## Problem statement
Without skipping or changing anything, print all the entries.

## Recorded information
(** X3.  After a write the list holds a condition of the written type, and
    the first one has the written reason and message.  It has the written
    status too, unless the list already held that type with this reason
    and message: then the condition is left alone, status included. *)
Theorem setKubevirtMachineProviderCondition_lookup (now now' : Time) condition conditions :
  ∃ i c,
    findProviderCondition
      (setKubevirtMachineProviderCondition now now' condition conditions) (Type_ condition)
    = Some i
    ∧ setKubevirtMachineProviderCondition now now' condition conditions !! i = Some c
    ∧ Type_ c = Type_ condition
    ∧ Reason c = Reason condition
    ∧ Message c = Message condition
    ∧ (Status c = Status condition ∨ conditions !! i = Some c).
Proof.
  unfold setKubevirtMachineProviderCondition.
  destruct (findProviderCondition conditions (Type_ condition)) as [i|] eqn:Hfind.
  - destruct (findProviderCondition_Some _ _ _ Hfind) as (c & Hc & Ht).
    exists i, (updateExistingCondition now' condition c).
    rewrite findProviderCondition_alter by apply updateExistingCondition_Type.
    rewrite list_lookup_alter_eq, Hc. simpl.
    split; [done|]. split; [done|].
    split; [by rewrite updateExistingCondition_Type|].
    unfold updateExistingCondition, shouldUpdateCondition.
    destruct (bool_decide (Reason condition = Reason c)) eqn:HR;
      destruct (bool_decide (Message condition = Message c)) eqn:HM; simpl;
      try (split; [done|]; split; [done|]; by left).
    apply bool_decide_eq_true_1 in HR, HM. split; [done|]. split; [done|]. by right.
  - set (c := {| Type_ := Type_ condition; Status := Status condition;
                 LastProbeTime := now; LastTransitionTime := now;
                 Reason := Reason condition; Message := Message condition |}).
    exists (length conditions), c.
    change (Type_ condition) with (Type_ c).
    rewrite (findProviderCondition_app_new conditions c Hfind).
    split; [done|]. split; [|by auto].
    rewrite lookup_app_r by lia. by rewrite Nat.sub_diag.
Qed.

## Answer area
(** X3.  After a write the list holds a condition of the written type, and
    the first one has the written reason and message.  It has the written
    status too, unless the list already held that type with this reason
    and message: then the condition is left alone, status included. *)
Theorem setKubevirtMachineProviderCondition_lookup (now now' : Time) condition conditions :
  ∃ i c,
    findProviderCondition
      (setKubevirtMachineProviderCondition now now' condition conditions) (Type_ condition)
    = Some i
    ∧ setKubevirtMachineProviderCondition now now' condition conditions !! i = Some c
    ∧ Type_ c = Type_ condition
    ∧ Reason c = Reason condition
    ∧ Message c = Message condition
    ∧ (Status c = Status condition ∨ conditions !! i = Some c).
Proof.
  unfold setKubevirtMachineProviderCondition.
  destruct (findProviderCondition conditions (Type_ condition)) as [i|] eqn:Hfind.
  - destruct (findProviderCondition_Some _ _ _ Hfind) as (c & Hc & Ht).
    exists i, (updateExistingCondition now' condition c).
    rewrite findProviderCondition_alter by apply updateExistingCondition_Type.
    rewrite list_lookup_alter_eq, Hc. simpl.
    split; [done|]. split; [done|].
    split; [by rewrite updateExistingCondition_Type|].
    unfold updateExistingCondition, shouldUpdateCondition.
    destruct (bool_decide (Reason condition = Reason c)) eqn:HR;
      destruct (bool_decide (Message condition = Message c)) eqn:HM; simpl;
      try (split; [done|]; split; [done|]; by left).
    apply bool_decide_eq_true_1 in HR, HM. split; [done|]. split; [done|]. by right.
  - set (c := {| Type_ := Type_ condition; Status := Status condition;
                 LastProbeTime := now; LastTransitionTime := now;
                 Reason := Reason condition; Message := Message condition |}).
    exists (length conditions), c.
    change (Type_ condition) with (Type_ c).
    rewrite (findProviderCondition_app_new conditions c Hfind).
    split; [done|]. split; [|by auto].
    rewrite lookup_app_r by lia. by rewrite Nat.sub_diag.
Qed.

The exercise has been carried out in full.